Карпович даже присвистнул.

- Лихо ты, Саша,  характеристики раздаешь!  А должность  у него какая, у этого Воронцова?
- Старший политрук. Я знаю, что говорю, Викентий.  Степана Супруна помнишь?
- Как не помнить. Отличный парень.
- Погиб недавно в Тулатово. Нелепо погиб, не в бою, из-за неисправности техники. Нас тогда в Тулатово не было, на следующий день прилетели, узнали про Степана, а его уже, оказывается, зарыли, как собаку! Без воинских почестей, без прощания, не дождавшись прилета боевых товарищей. По приказу Воронцова! У Супруна уже пять сбитых немцев было, а у Воронцова ни одного. И в бою он себя вел, как последний трус. И вот такие люди пытаются нами командовать, распоряжаться судьбами боевых летчиков!

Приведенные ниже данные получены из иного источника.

(** A little-endian field of [n] bytes. *)
Definition rd (m : mem) (a n : Z) : Z := le_val (load m a n).

Definition mem_set (m : mem) (dst val len : Z) : mem := foldl (fun m i => upd m (u64 (dst + i)) val) m (seqZ 0 len).
Definition mem_copy (m : mem) (dst src len : Z) : mem := foldl (fun m i => upd m (u64 (dst + i)) (m (u64 (src + i)))) m (seqZ 0 len).

Definition e_type (m : mem) (buf : Z) : Z := rd m (buf + 16) 2.
Definition e_machine (m : mem) (buf : Z) : Z := rd m (buf + 18) 2.
Definition e_entry (m : mem) (buf : Z) : Z := rd m (buf + 24) 8.
Definition e_phoff (m : mem) (buf : Z) : Z := rd m (buf + 32) 8.
Definition e_phentsize (m : mem) (buf : Z) : Z := rd m (buf + 54) 2.
Definition e_phnum (m : mem) (buf : Z) : Z := rd m (buf + 56) 2.

Definition elf_magic (m : mem) (buf : Z) : bool :=
  (rd m buf 1 =? 0x7F) && (rd m (buf + 1) 1 =? chr "E") && (rd m (buf + 2) 1 =? chr "L") && (rd m (buf + 3) 1 =? chr "F").

Definition elf64_valid (a : arch) (m : mem) (buf size : Z) : bool :=
  if size <? sizeof_Ehdr then false
  else if negb (elf_magic m buf) then false
  else if negb (rd m (buf + 4) 1 =? 2) then false
  else if negb (rd m (buf + 5) 1 =? 1) then false
  else if negb (e_type m buf =? ET_EXEC) && negb (e_type m buf =? ET_DYN) then false
  else e_machine m buf =? EM a.

(** Address of program header [i]. *)
Definition phdr (m : mem) (buf i : Z) : Z := u64 (buf + e_phoff m buf + i * e_phentsize m buf).

Definition p_type (m : mem) (ph : Z) : Z := rd m ph 4.
Definition p_offset (m : mem) (ph : Z) : Z := rd m (ph + 8) 8.
Definition p_paddr (m : mem) (ph : Z) : Z := rd m (ph + 24) 8.
Definition p_filesz (m : mem) (ph : Z) : Z := rd m (ph + 32) 8.
Definition p_memsz (m : mem) (ph : Z) : Z := rd m (ph + 40) 8.

(** The fields are read before and between the copy and the clearing. *)
Definition load_segment (m : mem) (buf ph : Z) : mem :=
  if negb (p_type m ph =? PT_LOAD) || (p_memsz m ph =? 0) then m
  else
    let dest := p_paddr m ph in
    let m := if p_filesz m ph =? 0 then m else mem_copy m dest (u64 (buf + p_offset m ph)) (p_filesz m ph) in
    if p_memsz m ph >? p_filesz m ph then mem_set m (u64 (dest + p_filesz m ph)) 0 (p_memsz m ph - p_filesz m ph) else m.

(** The 16-bit counter never wraps: it stays below a 16-bit count. *)
Fixpoint segments (fuel : nat) (m : mem) (buf i : Z) : option mem :=
  if negb (i <? e_phnum m buf) then Some m
  else match fuel with O => None | S f => segments f (load_segment m buf (phdr m buf i)) buf (u16 (i + 1)) end.

Definition elf64_load (a : arch) (m : mem) (buf size : Z) : option (Z * mem) :=
  if negb (elf64_valid a m buf size) then Some (0, m)
  else m' ← segments (Z.to_nat (2 ^ 16)) m buf 0; Some (e_entry m' buf, m').
(* ===== verification/Console.v ===== *)
(** * Console: output and keys of the two editions

    The firmware console of [uefi/uefi_loader.c] (lines 571 to 680), the VGA text
    screen and the keyboard of [bios/stage2/main.c], and the debug port of
    [common/serial.c].  What a device receives is the list of the calls or port
    writes made; the keys it delivers are lists of what successive polls read. *)

From S2P Require Import Prelude Menu.

Module Console.

(** ** Numbers *)

Definition dec_digit (d : Z) : Z := 48 + d.
Definition hex_upper (d : Z) : Z := nthZ (cs "0123456789ABCDEF") d.

(** [while (n > 0)], filling a buffer downwards; [None] when the [room] characters left
    in front are not enough. *)
Fixpoint put_dec (room : nat) (n : Z) (acc : list Z) : option (list Z) :=
  if n >? 0 then
    match room with O => None | S r => put_dec r (n / 10) (dec_digit (n mod 10) :: acc) end
  else Some acc.

(** The string printed: [char buf[16]], its last character the terminator. *)
Definition int_text (n : Z) : option (list Z) :=
  if n =? 0 then Some [48] else put_dec 15 n [].

(** [do ... while (n)] *)
Fixpoint put_hex (room : nat) (n : Z) (acc : list Z) : option (list Z) :=
  match room with
  | O => None
  | S r =>
    let acc := hex_upper (n .& 0xF) :: acc in
    if n >> 4 =? 0 then Some acc else put_hex r (n >> 4) acc
  end.

(** [char buf[20]]: sixteen digits fit between the prefix and the terminator at 18. *)
Definition hex_text (n : Z) : option (list Z) :=
  ds ← put_hex 16 n []; Some (48 :: 120 :: ds).

(** ** The firmware's console *)

(** [buf] and the strings passed to [OutputString] so far. *)
Definition con : Type := list Z * list (list Z).

Definition con_flush (st : con) : con := if zlen (fst st) >=? 126 then ([], snd st ++ [fst st]) else st.

Definition con_unit (wc : Z) (st : con) : con := con_flush (fst st ++ [wc], snd st).

(** One turn of the loop on a string that is not empty. *)
Definition con_step (s : list Z) (st : con) : list Z * con :=
  let c := deref s in
  let s1 := deref (drop 1 s) in
  let s2 := deref (drop 2 s) in
  if c =? 10 then (drop 1 s, con_unit 10 (con_unit 13 st))
  else if c <? 0x80 then (drop 1 s, con_unit c st)
  else if (c .& 0xE0 =? 0xC0) && (s1 >=? 0x80) then
    (drop 2 s, con_unit (u16 (((c .& 0x1F) << 6) .| (s1 .& 0x3F))) st)
  else if (c .& 0xF0 =? 0xE0) && (s1 >=? 0x80) && (s2 >=? 0x80) then
    (drop 3 s, con_unit (u16 (((c .& 0x0F) << 12) .| ((s1 .& 0x3F) << 6) .| (s2 .& 0x3F))) st)
  else (drop 1 s, con_unit c st).

Fixpoint con_loop (fuel : nat) (s : list Z) (st : con) : option con :=
  match s with
  | [] => Some st
  | _ => match fuel with O => None | S f => let r := con_step s st in con_loop f (fst r) (snd r) end
  end.

Definition con_puts (s : list Z) : option (list (list Z)) :=
  st ← con_loop (length s) s ([], []);
  Some (if zlen (fst st) >? 0 then snd st ++ [fst st] else snd st).

Definition con_puts_int (n : Z) : option (list (list Z)) := s ← int_text n; con_puts s.
Definition con_puts_hex (n : Z) : option (list (list Z)) := s ← hex_text n; con_puts s.

(** The attribute set, from [g_theme_bg] and [g_accent_fg]. *)
Definition con_set_color (theme_bg accent_fg fg : Z) : Z :=
  let theme_fg := (theme_bg >> 4) .| 8 in
  if fg =? Menu.MENU_COLOR_BORDER then theme_fg
  else if fg =? Menu.MENU_COLOR_TITLE then accent_fg
  else if fg =? Menu.MENU_COLOR_HIGHLIGHT then 15 .| theme_bg
  else if fg =? Menu.MENU_COLOR_ACCENT then accent_fg .| theme_bg
  else if fg =? Menu.MENU_COLOR_NORMAL then 15
  else if fg =? 3 then theme_fg
  else if fg =? Menu.MENU_COLOR_HINT then accent_fg
  else 15.

(** [g_theme_bg], [g_accent_fg] as [uefi_main] derives them from the configuration. *)
Definition theme_of (theme_color : Z) : Z := (theme_color .& 7) << 4.
Definition accent_of (accent_color : Z) : Z := accent_color .& 0xF.

(** A key stroke, scan code and character, as the code sees it. *)
Definition key_code (k : Z * Z) : Z :=
  if fst k =? 1 then 0x100
  else if fst k =? 2 then 0x101
  else if (snd k =? 13) || (snd k =? 10) then 13
  else snd k.

(** From the [i]-th of 100 polls; [None] while it would still poll. *)
Fixpoint poll_keys (i : Z) (polls : list (option (Z * Z))) : option Z :=
  if i <? 100 then
    match polls with
    | [] => None
    | Some k :: _ => Some (key_code k)
    | None :: polls => poll_keys (i + 1) polls
    end
  else Some (-1).

Definition con_read_key (polls : list (option (Z * Z))) : option Z := poll_keys 0 polls.

(** ** The VGA text screen *)

Definition VGA_COLS : Z := 80.
Definition VGA_ROWS : Z := 25.
Definition VGA_ATTR (fg bg : Z) : Z := u8 ((bg << 4) .| fg).

(** The cells at 0xB8000 and [g_col], [g_row], [g_attr]. *)
Record vga := { cells : list Z; g_col : Z; g_row : Z; g_attr : Z }.

Definition cell (attr c : Z) : Z := u16 ((attr << 8) .| u8 c).

(** A write to the array; [None] is outside of it. *)
Definition put_cell (b : list Z) (i v : Z) : option (list Z) :=
  if (0 <=? i) && (i <? zlen b) then Some (<[Z.to_nat i := v]> b) else None.

Definition copy_up (b : list Z) (i : Z) : option (list Z) :=
  v ← getb b (i + VGA_COLS); put_cell b i v.

Definition vga_scroll (v : vga) : option vga :=
  b ← foldlO copy_up (cells v) (seqZ 0 ((VGA_ROWS - 1) * VGA_COLS));
  b ← foldlO (fun b c => put_cell b ((VGA_ROWS - 1) * VGA_COLS + c) (cell (g_attr v) 32)) b (seqZ 0 VGA_COLS);
  Some {| cells := b; g_col := g_col v; g_row := VGA_ROWS - 1; g_attr := g_attr v |}.

Definition scroll_check (v : vga) : option vga := if g_row v >=? VGA_ROWS then vga_scroll v else Some v.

- Веселые дела, ничего не скажешь, – сказал Карпович несколько отрешенно, думая о своем.    - Плохи мои дела, Саша, не двигаются пальцы.  Кисть руки не поднимается, висит плетью.  И хотя мне в выписной справке инвалидность не указали, кто я теперь? Кому я нужен, калека!
- Ну, ну!  Ты на себе крест не ставь! – строго сказал ему Покрышкин. - Ты же Герой Советского Союза, пример стойкости должен показывать… И знаешь, Викентий, я не верю, что с твоей рукой ничего сделать  нельзя.  Мне Речкалов говорил, что у него в Свердловске какая-то замечательная лечебница имеется. Как раз для таких больных, как ты. Ты у него порасспроси, когда вернемся. 
Карпович посмотрел на Покрышкина с надеждой, некоторое время шел молча, потом сказал:
- А может, ты и прав,  Саша. И вообще я из армии уходить не собираюсь.  Даже если летать не смогу, попрошусь в Военно-Воздушную Академию.  Должны принять, я же Герой как-никак.  А если повезет, и мне руку починят, я вас найду. Мы еще вместе повоюем.
- Конечно, повоюем, Викентий. Главные бои еще впереди. Все наши отступления – это сжатие пружины. Но скоро она обязательно разожмется.